## About this exercise
The result should be the line with "- apply neutral_interrupt." followed by every remaining line of the entries, each reproduced exactly, with nothing else.

--- Exercise material ---

Lemma keeping_completion completed switched : keeping (completion_ready w completed switched).
Proof.
  intros h. unfold completion_ready. case_match; [by apply kept_ok|]. apply kept_act.
  apply keeping_bind; [by apply ledger_bench|intros _]. apply keeping_bind; [intros ?; apply ledger_tell|intros _].
  do 3 (apply keeping_bind; [neutral_all|intros _]). intros h'.
  destruct (dk_closing _); apply kept_act; (apply keeping_bind; [|intros _]); [by apply ledger_bench|apply keeping_finish_close|
    apply keeping_drain_queue|apply keeping_ret].
Qed.

Lemma keeping_swallow {A B} (m : @Act St A) (x : B) : keeping m → keeping (fun h => ((m h).1, Ok x)).
Proof. intros Hm h Hs. destruct (Hm h Hs) as (? & _ & ?). split_and!; [done|by eexists|done]. Qed.
(** A handler that tells its caller what became of it. *)
Lemma kept_told {A B} (m : @Act St A) (g : A → B) h : keeping m →
  kept ledger_discipline h (match m h with (h', Ok x) => (h', Ok (Ok (g x))) | (h', Err e) => (h', Ok (Err (E := KernelError) e)) end).
Proof.
  intros Hm. pose proof (Hm h) as Hk. unfold kept in *. simpl in *.
  destruct (m h) as [h' [x|e]]; intros Hs; destruct (Hk Hs) as (? & Hx & ?); [|by destruct Hx].
  split_and!; [done|by eexists|done].
Qed.

Lemma keeping_withdraw i by_surface : keeping (withdraw w i by_surface).
Proof.
  intros h. unfold withdraw. destruct (_ <$> _) as [origin|]; [|by apply kept_ok]. case_match; [by apply kept_ok|].
  destruct (take_intent _ _) as [q [input|]]; [|apply kept_act; neutral_all].
  apply (kept_told _ (fun _ => input)). neutral_all.
Qed.
Lemma keeping_rewind transcript to_turn : keeping (rewind w transcript to_turn).
Proof.
  intros h. unfold rewind. case_match; [by apply kept_ok|]. destruct (dropped _ _) as [gone|]; [|by apply kept_ok]. cbv zeta.
  apply (kept_told _ (fun _ => wrap 32 (N.of_nat (length gone)))).
  apply keeping_bind; [apply neutral_record_for|intros ? ?]. apply kept_act. by apply keeping_tell.
Qed.
Lemma keeping_receipt item : keeping (receipt (w_clock w) (w_order w) (w_view w) (w_config_eqb w) (w_links w) item).
Proof.
  intros h. unfold receipt. pose proof (neutral_record_item w ledger_discipline item h) as Hk.
  destruct (item_turn item) as [turn|]; [destruct (is_running h turn)|]; try (by apply kept_ok). unfold kept in *. simpl in *.
  destruct (record_item _ _ _ _ _ item h) as [h' [x|e]]; [intros Hs|case_match; intros Hs]; destruct (Hk Hs) as (? & Hx & ?);
    [|by destruct Hx..]. split_and!; [done|by eexists|done].
Qed.

Lemma keeping_dispatch msg : prose_msg msg = true → keeping (dispatch w msg).
Proof.
  assert (∀ m : Act (), keeping m → keeping (abind m (fun _ => after_message))) as Hthen.
  { intros m Hm. apply keeping_bind; [done|intros _ h]. by apply kept_ok. }
  assert (∀ {A} (m : @Act St A), keeping m → keeping (unit_act m)) as Hunit.
  { intros A m Hm. apply keeping_bind; [done|intros _]. apply keeping_ret. }
  destruct msg; intros Hq.
  2: apply keeping_completion.
  30: { intros h. change (dispatch w _ h) with (reserve_delete w commits h). unfold reserve_delete. case_match; [by apply kept_ok|].
    destruct commits; [apply kept_act, keeping_close|by apply kept_ok]. }
  30: apply keeping_close.
  17: { apply keeping_bind; [apply neutral_turn_finished|intros _; apply keeping_ret]. }
  all: apply Hthen.
  - intros h. case_match; [by apply kept_ok|apply ledger_tell].
  - apply neutral_submit.
  - by apply keeping_gated.
  - apply keeping_deliver.
  - apply neutral_extend.
  - by apply keeping_tell.
  - apply neutral_signal.
  - apply keeping_swallow, neutral_handoff.
  - apply neutral_interrupt.
  - apply Hunit, keeping_withdraw.
  - apply neutral_answer.
  - apply keeping_quietly. intros h. unfold acknowledge. repeat case_match; done.
  - by apply keeping_quietly.
  - intros h. unfold emit. case_match; [by apply kept_ok|]. destruct e; apply kept_act; try (intros ?; apply ledger_tell). neutral_all.
  - apply neutral_open.
  - intros h. case_match; [|by apply kept_ok]. apply kept_act, Hunit, neutral_steer.
  - apply Hunit, keeping_receipt.
  - apply Hunit, neutral_record_for.
  - apply neutral_progress.
  - apply keeping_command_finished.
  - apply keeping_bind; [apply neutral_publish_summary|intros _].
    apply keeping_bind; [destruct context; neutral_all|intros _]. apply neutral_refresh.
  - apply keeping_swallow, neutral_charge.
  - apply neutral_open_call.
  - apply neutral_call_asked.
  - apply neutral_call_allowed.
  - apply neutral_call_finished.
  - apply Hunit, keeping_rewind.
  - apply Hunit. intros h. unfold compact. repeat (case_match; [try by apply kept_ok|]); try by apply kept_ok.
    apply kept_act, keeping_bind; [apply keeping_start_turn|intros _; apply keeping_ret].
Qed.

---

## Output of the task
  - apply neutral_interrupt.
  - apply Hunit, keeping_withdraw.
  - apply neutral_answer.
  - apply keeping_quietly. intros h. unfold acknowledge. repeat case_match; done.
  - by apply keeping_quietly.
  - intros h. unfold emit. case_match; [by apply kept_ok|]. destruct e; apply kept_act; try (intros ?; apply ledger_tell). neutral_all.
  - apply neutral_open.
  - intros h. case_match; [|by apply kept_ok]. apply kept_act, Hunit, neutral_steer.
  - apply Hunit, keeping_receipt.
  - apply Hunit, neutral_record_for.
  - apply neutral_progress.
  - apply keeping_command_finished.
  - apply keeping_bind; [apply neutral_publish_summary|intros _].
    apply keeping_bind; [destruct context; neutral_all|intros _]. apply neutral_refresh.
  - apply keeping_swallow, neutral_charge.
  - apply neutral_open_call.
  - apply neutral_call_asked.
  - apply neutral_call_allowed.
  - apply neutral_call_finished.
  - apply Hunit, keeping_rewind.
  - apply Hunit. intros h. unfold compact. repeat (case_match; [try by apply kept_ok|]); try by apply kept_ok.
    apply kept_act, keeping_bind; [apply keeping_start_turn|intros _; apply keeping_ret].
Qed.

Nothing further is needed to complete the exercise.